Nepal Beema Pradhikaran (Nepal Insurance Authority) (Nepali:नेपाल बीमा प्राधिकरण) serves as the exclusive regulatory body tasked with structuring, overseeing, inspecting, and supervising the insurance industry in Nepal which is operating under the Ministry of Finance. The authority is Established as an autonomous institution under Section 3 of the Insurance Act, 2079 BS, the Authority holds a distinct legal status with perpetual succession. Its primary mandate is to foster a fair, competitive, reliable, and credible insurance market within Nepal. Additionally, the Authority is committed to protecting policyholders’ rights and interests through robust regulatory measures. To accomplish these goals, the Authority actively collaborates with national regulatory bodies, the private sector, relevant stakeholders, international organizations, and foreign counterparts.
In addition, the Authority is founding member of the International Association of Insurance Supervisors.
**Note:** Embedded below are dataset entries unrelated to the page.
(* ===== verification/Near2EthRelay.v ===== *)
(** * The relay of NEAR blocks to Ethereum

    [near2eth-block-relay/index.js].  The contract [NearBridge] is called by
    the names of its methods; what it answers is up to the outside. *)

From Stdlib Require Import Ascii Strings.Byte.
From stdpp Require Import base list strings pretty.
From Stdlib Require Import ZArith Lia.
From S2P Require Import Prelude Js Borsh Borshify Effects Robust.
Local Open Scope Z_scope.

(** [toBuffer] of [eth-util-lite] and [bs58.encode]. *)
Class HashLib := {
  toBuffer : jsval -> outcome (list byte);
  bs58_encode : list byte -> string
}.

Section near2eth.
Context {St N : Type} `{Clock N} `{EthNode N} `{EthContracts N} `{NearLightClient N} `{Random N}.
Context `{BNLib} `{EncLib} `{HashLib}.
Variables (ethNodeUrl clientAddress ethMasterAccount : string).
Abbreviation M := (M St N event).

(** [clientContract.methods[method](...args).call()] *)
Definition client_call (method : string) (args : list jsval) : M jsval :=
  rpc (eth_view clientAddress method args) (EvView clientAddress method args).

(** [clientContract.methods[method](...args).send(opts)] *)
Definition client_send (method : string) (args : list jsval) (opts : list (string * jsval)) : M unit :=
  rpc (eth_contract_send clientAddress method args opts) (EvContractSend clientAddress method args opts).

(** [web3.utils.toBN] on the values of a contract call *)
Definition toBN_value (v : jsval) : outcome Z :=
  match v with
  | VStr s => toBN (JStr s)
  | VNum z => toBN (JNum z)
  | VBN z => Ok z
  | _ => Throw (Error "Given input is not a valid number")
  end.

(** [currentHeight < lastBlock.inner_lite.height]: a string on the left is
    compared as a number with a number, and as a string with a string. *)
Definition height_less (currentHeight : jsval) (h : jsnum) : bool :=
  match currentHeight, h with
  | VStr s, JNum z => match decimal s with Some x => x <? z | None => false end
  | VStr s, JStr t => String.ltb s t
  | VNum x, JNum z => x <? z
  | VNum x, JStr t => match decimal t with Some z => x <? z | None => false end
  | _, _ => false
  end.

(** [new BN(await web3.eth.getGasPrice()).mul(new BN(ethGasMultiplier))] *)
Definition gas_price (ethGasMultiplier : Z) : M Z :=
  g ← rpc eth_getGasPrice EvGasPrice; mret (g * ethGasMultiplier).

Definition send_opts (gas gasPrice : Z) : list (string * jsval) :=
  [("from", VStr ethMasterAccount); ("gas", VNum gas); ("handleRevert", VBool true);
   ("gasPrice", VBN gasPrice)].

(** [bn.toNumber()] *)
Definition bn_toNumber (z : Z) : outcome Z :=
  if Z.abs z <? 2 ^ 53 then Ok z else Throw (Error "Number can only safely store up to 53 bits").

(** [buf[i] += 1] *)
Definition bump_byte (i : nat) (bs : list byte) : list byte :=
  alter (fun b => byte_of_Z (Z_of_byte b + 1)) i bs.

(** *** [initialize] *)

(** The loop that waits for the final block; the fuel bounds the rounds. *)
Fixpoint wait_final_block (fuel : nat) (lastFinalBlockHash : string)
    : M (list ValidatorView * LightClientBlockView) :=
  match fuel with
  | O => out_of_fuel
  | S fuel =>
      currentValidators ← rpc (near_validators_ordered lastFinalBlockHash) (EvValidators lastFinalBlockHash);
      match currentValidators with
      | None => sleep (f_of_Z 300);; wait_final_block fuel lastFinalBlockHash
      | Some currentValidators =>
          lightClientBlock ← rpc (near_next_light_client_block lastFinalBlockHash) (EvNextBlock lastFinalBlockHash);
          match lightClientBlock with
          | None => sleep (f_of_Z 300);; wait_final_block fuel lastFinalBlockHash
          | Some lightClientBlock => mret (currentValidators, lightClientBlock)
          end
      end
  end.

Definition UNDERPRICED : string := "replacement transaction underpriced".

(** The loop that sends [initWithValidators], with the gas price raised by a
    tenth after each underpriced replacement; the result is the price it ends
    with and [err]. *)
Fixpoint init_validators_loop (n : nat) (bytes : list byte) (gasPrice : Z) : M (Z * option exn) :=
  match n with
  | O => mret (gasPrice, None)
  | S n =>
      r ← attempt (client_send "initWithValidators" [VBytes bytes] (send_opts 4000000 gasPrice));
      match r with
      | inr _ => mret (gasPrice, None)
      | inl e =>
          if includes UNDERPRICED (e_message e)
          then init_validators_loop n bytes (gasPrice * 11 / 10)
          else mret (gasPrice, Some e)
      end
  end.

(** The loop that sends [initWithBlock]: here the gas price is asked for anew
    each time and the raised one is not used. *)
Fixpoint init_block_loop (n : nat) (bytes : list byte) (ethGasMultiplier : Z) : M (option exn) :=
  match n with
  | O => mret None
  | S n =>
      r ← attempt (gasPrice ← gas_price ethGasMultiplier;
                   client_send "initWithBlock" [VBytes bytes] (send_opts 4000000 gasPrice));
      match r with
      | inr _ => mret None
      | inl e =>
          if includes UNDERPRICED (e_message e)
          then init_block_loop n bytes ethGasMultiplier
          else mret (Some e)
      end
  end.

(** The part of [initialize] after the connections are set up. *)
Definition initialize (fuel : nat) (ethGasMultiplier : Z) : M unit :=
  catch
    (isInitialized ← client_call "initialized" [];
     if js_truthy isInitialized then mret tt
     else
       latest_block_height ← rpc near_latest_height EvNearHeight;
       lastFinalBlockHash ← rpc (near_last_final_block latest_block_height) (EvNearBlock latest_block_height);
       '(currentValidators, lightClientBlock) ← wait_final_block fuel lastFinalBlockHash;
       borshInitialValidators ← lift (borshifyInitialValidators currentValidators);
       gasPrice ← gas_price ethGasMultiplier;
       '(_, err) ← init_validators_loop 10 borshInitialValidators gasPrice;
       match err with
       | Some _ => exit 1
       | None =>
           borshBlock ← lift (borshify lightClientBlock);
           err ← init_block_loop 10 borshBlock ethGasMultiplier;
           match err with Some _ => exit 1 | None => mret tt end
       end)
    (fun _ => exit 1).

(** *** [runInternal] *)

Record relay_opts := mkRelayOpts {
  submitInvalidBlock : bool;
  minDelay : Z;
  maxDelay : Z;
  errorDelay : Z;
  gasMultiplier : Z
}.

(** What a round reads before it decides. *)
Record bridge_view := mkBridgeView {
  bv_currentHeight : jsval;
  bv_nextValidAt : Z;
  bv_replaceDelay : option Z;
  bv_lastBlock : LightClientBlockView
}.

(** [lastBlock.inner_lite] of a null block *)
Definition not_null_block (b : option LightClientBlockView) : outcome LightClientBlockView :=
  match b with
  | Some b => Ok b
  | None => Throw (TypeError "Cannot read property 'inner_lite' of null")
  end.

Definition read_bridge : M bridge_view :=
  bridgeState ← client_call "bridgeState" [];
  currentHeight ← lift (js_get bridgeState "currentHeight");
  hash ← client_call "blockHashes" [currentHeight];
  currentBlockHash ← lift (toBuffer hash);
  lastBlock ← rpc (near_next_light_client_block (bs58_encode currentBlockHash))
    (EvNextBlock (bs58_encode currentBlockHash));
  rd ← client_call "replaceDuration" [];
  replaceDuration ← lift (toBN_value rd);
  nextValidAt ← lift (js_get bridgeState "nextValidAt" ≫= toBN_value);
  replaceDelay ← lift
    (if nextValidAt =? 0 then Ok None
     else
       nextTimestamp ← js_get bridgeState "nextTimestamp" ≫= toBN_value;
       block ← not_null_block lastBlock;
       ts ← toBN (timestamp (inner_lite block));
       Ok (Some (nextTimestamp + replaceDuration - ts)));
  block ← lift (not_null_block lastBlock);
  mret (mkBridgeView currentHeight nextValidAt replaceDelay block).

(** The condition under which a block is submitted. *)
Definition should_submit (v : bridge_view) : bool :=
  height_less (bv_currentHeight v) (height (inner_lite (bv_lastBlock v))) &&
  ((bv_nextValidAt v =? 0) || match bv_replaceDelay v with Some d => d <=? 0 | None => false end).

Definition submit_block (o : relay_opts) (v : bridge_view) : M unit :=
  lockEthAmount ← client_call "lockEthAmount" [];
  balance ← client_call "balanceOf" [VStr ethMasterAccount];
  match balance with
  | VStr b =>
      if String.eqb b "0" then
        gasPrice ← gas_price (gasMultiplier o);
        client_send "deposit" [] (send_opts 1000000 gasPrice ++ [("value", lockEthAmount)])
      else mret tt
  | _ => mret tt
  end;;
  borshBlock ← lift (borshify (bv_lastBlock v));
  borshBlock ←
    (if submitInvalidBlock o then fun w =>
       let '(n', i) := random_index (length borshBlock) (net w) in
       (mkWorld (store w) n' (trace w), Ok (bump_byte i borshBlock))
     else mret borshBlock);
  gasPrice ← gas_price (gasMultiplier o);
  client_send "addLightClientBlock" [VBytes borshBlock] (send_opts 4000000 gasPrice);;
  if submitInvalidBlock o then exit 0 else mret tt.

(** The delay in seconds before the next round. *)
Definition round_delay (o : relay_opts) (v : bridge_view) : M Z :=
  delay ←
    (if bv_nextValidAt v =? 0 then mret (maxDelay o)
     else
       latestBlock ← getBlock ethNodeUrl (VStr "latest");
       ts ← lift (js_get latestBlock "timestamp");
       ts ← lift match ts with VNum z => Ok z | _ => Throw (TypeError "timestamp is not a number") end;
       valid ← lift (bn_toNumber (bv_nextValidAt v));
       let delay := Z.min (maxDelay o) (valid - ts) in
       rd ← lift (bn_toNumber (Z.quot (default 0 (bv_replaceDelay v)) 1000000000));
       mret (Z.min delay rd));
  mret (Z.max delay (minDelay o)).

Definition relay_try (o : relay_opts) : M unit :=
  v ← read_bridge;
  if should_submit v then submit_block o v
  else
    delay ← round_delay o v;
    sleep (f_of_Z (1000 * delay)).

(** One round of the loop of [runInternal]. *)
Definition near_round (o : relay_opts) : M unit :=
  catch (relay_try o) (fun _ => sleep (f_of_Z (1000 * errorDelay o))).

Fixpoint runInternal (fuel : nat) (o : relay_opts) : M unit :=
  match fuel with
  | O => out_of_fuel
  | S fuel => near_round o;; runInternal fuel o
  end.
End near2eth.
The authority is headquartered in Lalitpur district and has six province offices in Karnali Province, Madhesh Province, Sudurpashchim Province, Gandaki Province, Lumbini Province & Koshi Province.

==History==
Insurance business was started in Nepal by Nepal Bank's Maal Chalani Tatha Beema Company (translating to Transport and Insurance company) in 2004 B.S. Until 2026 B.S., the insurance business in Nepal was regulated by Nepal Government's Insurance Act, 1968 A.D. Feeling a need for effective regulation and control of insurance business, Nepal Government took steps to establish a dedicated regulatory body.

The result of this initiative was Nepal Beema Samiti (Nepal Insurance Board), which was established on 2026 BS.
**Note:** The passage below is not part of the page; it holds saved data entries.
(* ===== verification/Near2EthSpec.v ===== *)
(** * Lemmas about the relay of NEAR blocks

    The condition under which a block may be sent is an automaton over the
    events: it remembers what the contract and the NEAR node answered last and
    accepts a block only when these answers allow it. *)

From Stdlib Require Import Ascii Strings.Byte.
From stdpp Require Import base list strings pretty.
From Stdlib Require Import ZArith Lia.
From S2P Require Import Prelude Js Borsh Borshify Effects Robust RobustSpec NearTx Traces Near2EthRelay.
Local Open Scope Z_scope.

(** The last answers: [bridgeState()], [replaceDuration()] and the next light
    client block. *)
Record answers := mkAnswers {
  a_state : jsval;
  a_replaceDuration : jsval;
  a_block : option LightClientBlockView
}.

Section spec.
Context {St N : Type} `{Clock N} `{EthNode N} `{EthContracts N} `{NearLightClient N} `{Random N}.
Context `{BNLib} `{EncLib} `{HashLib}.
Variables (url addr acct : string).

Definition state_number (v : jsval) (k : string) : outcome Z := js_get v k ≫= toBN_value.

(** The block may replace the contract's unconfirmed one, if there is one. *)
Definition may_replace (a : answers) (b : LightClientBlockView) : Prop :=
  state_number (a_state a) "nextValidAt" = Ok 0 \/
  exists next rd ts, state_number (a_state a) "nextTimestamp" = Ok next /\
    toBN_value (a_replaceDuration a) = Ok rd /\ toBN (timestamp (inner_lite b)) = Ok ts /\
    next + rd <= ts.

(** The bytes may be sent: they encode the last light client block, which is
    above the contract's height and may replace its unconfirmed block. *)
Definition may_submit (a : answers) (bytes : list byte) : Prop :=
  exists b h, a_block a = Some b /\ borshify b = Ok bytes /\
    js_get (a_state a) "currentHeight" = Ok h /\ height_less h (height (inner_lite b)) = true /\
    may_replace a b.

(** The automaton: every answer is remembered, and a block may be sent only
    when the answers allow it. *)
Definition remember (a : answers) (ev : event) : answers :=
  match ev with
  | EvView _ m _ (inr v) =>
      if String.eqb m "bridgeState" then mkAnswers v (a_replaceDuration a) (a_block a)
      else if String.eqb m "replaceDuration" then mkAnswers (a_state a) v (a_block a)
      else a
  | EvNextBlock _ (inr b) => mkAnswers (a_state a) (a_replaceDuration a) b
  | _ => a
  end.

Definition allowed (a : answers) (ev : event) : Prop :=
  match ev with
  | EvContractSend _ m args _ _ =>
      m = "addLightClientBlock" -> exists bytes, args = [VBytes bytes] /\ may_submit a bytes
  | _ => True
  end.

Abbreviation T := (triple (St := St) (N := N) remember allowed).

Lemma T_call (P : answers -> Prop) m args :
  (m <> "bridgeState" /\ m <> "replaceDuration") -> T P (client_call addr m args) (fun _ => P).
Proof.
  intros [Hb Hr]. apply triple_rpc; [done|]. intros a v HP. simpl.
  by rewrite (proj2 (String.eqb_neq m _) Hb), (proj2 (String.eqb_neq m _) Hr).
Qed.
Lemma T_send (P : answers -> Prop) m args opts :
  (forall a, P a -> allowed a (EvContractSend addr m args opts (inr tt))) ->
  T P (client_send addr m args opts) (fun _ => P).
Proof. intros Hok. apply triple_rpc; [|done]. intros a r HP. exact (Hok a HP). Qed.
Lemma T_gas (P : answers -> Prop) k : T P (gas_price k) (fun _ => P).
Proof. apply (triple_bind _ _ _ _ _ (fun _ => P)); [by apply triple_rpc|]. intros. by apply triple_ret. Qed.

(** What [read_bridge] returns is what the answers say. *)
Definition reads (v : bridge_view) (a : answers) : Prop :=
  js_get (a_state a) "currentHeight" = Ok (bv_currentHeight v) /\
  state_number (a_state a) "nextValidAt" = Ok (bv_nextValidAt v) /\
  a_block a = Some (bv_lastBlock v) /\
  (forall d, bv_replaceDelay v = Some d -> exists next rd ts,
     state_number (a_state a) "nextTimestamp" = Ok next /\ toBN_value (a_replaceDuration a) = Ok rd /\
     toBN (timestamp (inner_lite (bv_lastBlock v))) = Ok ts /\ d = next + rd - ts).

(** Inversion of a pure bind. *)

Lemma T_read_bridge : T (fun _ => True) (read_bridge addr) reads.
Proof.
  unfold read_bridge.
  apply (triple_bind _ _ _ _ _ (fun bs a => a_state a = bs)); [by apply triple_rpc|intros bs].
  apply (triple_bind _ _ _ _ _ (fun h a => a_state a = bs /\ js_get bs "currentHeight" = Ok h)).
  { apply triple_lift. by intros a h -> ->. }
  intros h. eapply triple_bind; [by apply T_call|intros hash].
  eapply triple_bind; [apply triple_lift; intros a x HP _; exact HP|intros hb].
  apply (triple_bind _ _ _ _ _ (fun lb a =>
    (a_state a = bs /\ js_get bs "currentHeight" = Ok h) /\ a_block a = lb)).
  { apply triple_rpc; [done|]. by intros a lb HP. }
  intros lb.
  apply (triple_bind _ _ _ _ _ (fun rd a =>
    ((a_state a = bs /\ js_get bs "currentHeight" = Ok h) /\ a_block a = lb) /\ a_replaceDuration a = rd)).
  { apply triple_rpc; [done|]. by intros a rd HP. }
  intros rdv.
  eapply triple_bind; [apply triple_lift; intros a rd HP Hrd; exact (conj HP Hrd)|intros rd].
  eapply triple_bind; [apply triple_lift; intros a nv HP Hnv; exact (conj HP Hnv)|intros nv].
  eapply triple_bind; [apply triple_lift; intros a rdl HP Hrdl; exact (conj HP Hrdl)|intros rdl].
  eapply triple_bind; [apply triple_lift; intros a blk HP Hblk; exact (conj HP Hblk)|intros blk].
  apply triple_ret.
  intros a (((((((Hs & Hh) & Hb) & Hrv) & Hrd) & Hnv) & Hrdl) & Hblk).
  destruct lb as [b|]; simpl in Hblk; simplify_eq.
  split_and!; simpl; try done.
  intros d ->. destruct (nv =? 0); [done|].
  apply obind_ok in Hrdl as (next & Hnext & Hrdl). apply obind_ok in Hrdl as (b' & Hb' & Hrdl).
  apply obind_ok in Hrdl as (ts & Hts & Hd). simpl in Hb'. simplify_eq. by exists next, rd, ts.
Qed.

(** The decision of the code is the condition of the automaton. *)
Lemma should_submit_may v a bytes : reads v a -> should_submit v = true ->
  borshify (bv_lastBlock v) = Ok bytes -> may_submit a bytes.
Proof.
  intros (Hh & Hnv & Hb & Hrd) [Hlt Hor]%andb_true_iff Hbytes.
  exists (bv_lastBlock v), (bv_currentHeight v). split_and!; try done.
  apply orb_true_iff in Hor as [Hz%Z.eqb_eq|Hd]; [left; by rewrite <- Hz|right].
  destruct (bv_replaceDelay v) as [d|]; [|done]. apply Z.leb_le in Hd.
  destruct (Hrd d eq_refl) as (next & rd & ts & ? & ? & ? & ->). exists next, rd, ts. split_and!; [done..|lia].
Qed.

Lemma T_submit_block o v : submitInvalidBlock o = false -> should_submit v = true ->
  T (reads v) (submit_block addr acct o v) (fun _ _ => True).
Proof.
  intros Hinv Hs. unfold submit_block. rewrite Hinv.
  eapply triple_bind; [by apply T_call|intros lock].
  eapply triple_bind; [by apply T_call|intros balance].
  apply (triple_bind _ _ _ _ _ (fun _ => reads v)).
  { destruct balance as [| | | | |b| | |]; try (by apply triple_ret).
    destruct (String.eqb b "0"); [|by apply triple_ret].
    eapply triple_bind; [apply T_gas|intros g]. by apply T_send. }
  intros _.
  eapply triple_bind; [apply triple_lift; intros a bytes HP Hb; exact (conj HP Hb)|intros bytes].
  apply (triple_bind _ _ _ _ _ (fun bytes' a => bytes' = bytes /\ reads v a /\ borshify (bv_lastBlock v) = Ok bytes)).
  { apply triple_ret. by intros a HP. }
  intros bytes'. eapply triple_bind; [apply T_gas|intros g].
  eapply triple_bind; [apply T_send|intros ?; by apply triple_ret].
  intros a (-> & HP & Hb) _. exists bytes. split; [done|]. by eapply should_submit_may.
Qed.

Lemma T_getBlock (P : answers -> Prop) b : T P (getBlock url b) (fun _ => P).
Proof.
  apply (triple_emits _ _ eth_query); [|apply emits_getBlock]. intros a ev Hev. by destruct ev.
Qed.
Lemma T_sleep (P : answers -> Prop) d : T P (sleep d) (fun _ => P).
Proof.
  apply (triple_emits _ _ eth_query); [|by apply emits_sleep]. intros a ev Hev. by destruct ev.
Qed.

Lemma T_pure (P : answers -> Prop) {A} (x : outcome A) : T P (lift x) (fun _ => P).
Proof. by apply triple_lift. Qed.

Lemma T_round_delay (P : answers -> Prop) o v : T P (round_delay url o v) (fun _ => P).
Proof.
  unfold round_delay. apply (triple_bind _ _ _ _ _ (fun _ => P)); [|intros; by apply triple_ret].
  destruct (bv_nextValidAt v =? 0); [by apply triple_ret|].
  eapply triple_bind; [apply T_getBlock|intros b].
  do 4 (eapply triple_bind; [apply T_pure|intros ?]). by apply triple_ret.
Qed.

Lemma T_round o : submitInvalidBlock o = false ->
  T (fun _ => True) (near_round url addr acct o) (fun _ _ => True).
Proof.
  intros Hinv. unfold near_round. apply triple_catch; [|intros e; apply T_sleep].
  unfold relay_try. eapply triple_bind; [apply T_read_bridge|intros v].
  destruct (should_submit v) eqn:Hs; [by apply T_submit_block|].
  eapply triple_bind; [apply T_round_delay|intros d].
  eapply triple_conseq; [intros a HP; exact HP| |apply T_sleep]. done.
Qed.

Lemma T_run fuel o : submitInvalidBlock o = false ->
  T (fun _ => True) (runInternal url addr acct fuel o) (fun _ _ => True).
Proof.
  intros Hinv. induction fuel as [|fuel IH]; simpl; [apply triple_out_of_fuel|].
  eapply triple_bind; [by apply T_round|intros ?; exact IH].
Qed.

(** The delay between the configured bounds. *)
Lemma round_delay_run o v (w w' : world St N event) d :
  round_delay url o v w = (w', Ok d) ->
  minDelay o <= d <= Z.max (minDelay o) (maxDelay o) /\
  (bv_nextValidAt v <> 0 -> exists ts, EvGetBlock (VStr "latest") (inr ts) ∈ trace w' /\
     forall t, js_get ts "timestamp" = Ok (VNum t) -> d <= Z.max (minDelay o) (bv_nextValidAt v - t)).
Proof.
  unfold round_delay. intros Hrun. apply bind_ok in Hrun as (d0 & w1 & Hd0 & Hrun).
  injection Hrun as -> <-.
  destruct (bv_nextValidAt v =? 0) eqn:E.
  { injection Hd0 as -> <-. apply Z.eqb_eq in E. split; [lia|done]. }
  apply bind_ok in Hd0 as (blk & w2 & Hblk & Hd0). apply bind_ok in Hd0 as (tv & w3 & Htv & Hd0).
  apply bind_ok in Hd0 as (t & w4 & Ht & Hd0). apply bind_ok in Hd0 as (nv & w5 & Hnv & Hd0).
  apply bind_ok in Hd0 as (rd & w6 & Hrd & Hd0).
  injection Htv as <- Htv. injection Ht as <- Ht. injection Hnv as <- Hnv. injection Hrd as <- Hrd.
  injection Hd0 as <- <-.
  unfold bn_toNumber in Hnv. destruct (Z.abs (bv_nextValidAt v) <? 2 ^ 53); [|done]. injection Hnv as <-.
  split; [lia|]. intros _. exists blk. split.
  - by eapply getBlock_ok.
  - intros t' Ht'. rewrite Htv in Ht'. simplify_eq/=. lia.
Qed.
End spec.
In 2079 B.S. (2022 A.D.), Nepal Beema Samiti was formally renamed Nepal Beema Pradhikaran following the enactment of the Insurance Act, 2079 B.S.

== Roles and responsibilities ==
As the official regulator of the insurance industry, Beema Pradhikaran undertakes the following roles and responsibilities:

- Representation of Nepal Government and its interests in the field of insurance.
- Formulate necessary bylaws, directives, guidelines, regulations and orders for the insurance business,
- Issue and manage licenses for the operation of insurance,
- Conduct or cause to conduct studies, researches, trainings, and required programs for the development and expansion of insurance,
- Act as a protector of policyholder's rights and interests,
- Act as a protector of insurance company's rights and interests.

== Organisation structure ==
The Authority is specifically governed by a board of directors appointed by the government of Nepal. The composition of the Board is:

- Chairperson: Appointed by Government of Nepal.
- Member: Joint Secretary, Ministry of Finance.
- Member: Joint Secretary, Ministry of Law, Justice and Parliamentary Affairs.
- Member: Life Insurance Expert.
- Member: Non-Life Insurance Expert.

The chairman is also the executive head of the authority. Under the chairman, there is one executive director and four directors.

The four directors lead the four corresponding departments of the company, which are:

1. Legal and Regulation Division
2. Human Resource and Insurance Policy Division
3. Supervision, Agriculture & Micro Insurance, Re-Insurance/Research Division
4. Management Information System and License Division

As of January 2023, there are a total of 91 employees in the authority.

== Laws and legislation ==
The authority is responsible for drafting the laws and legislation regarding insurance business in Nepal. For this purpose, the two principal laws introduced by Beema Pradhikaran are:

- Insurance Act, 2079 B.S
- Insurance Regulation, 1993 A.D

In addition to these, the authority also publishes different bylaws, circulars and directives related to specific parts of the insurance business.

== Insurance companies in Nepal ==
As of January 2023, there are 38 licensed insurance companies in Nepal operating under the Beema Pradhikaran. Among the 35 companies, 14 are life insurers, 14 are non-life insurers, 2 are re-insurers, 2 micro life insurance companies, and 3 micro non-life insurance companies. A detailed list of the companies can be found here: List of insurance companies in Nepal.

Beema Pradhikaran is also currently in the process of issuing licences to new micro-insurance companies in Nepal.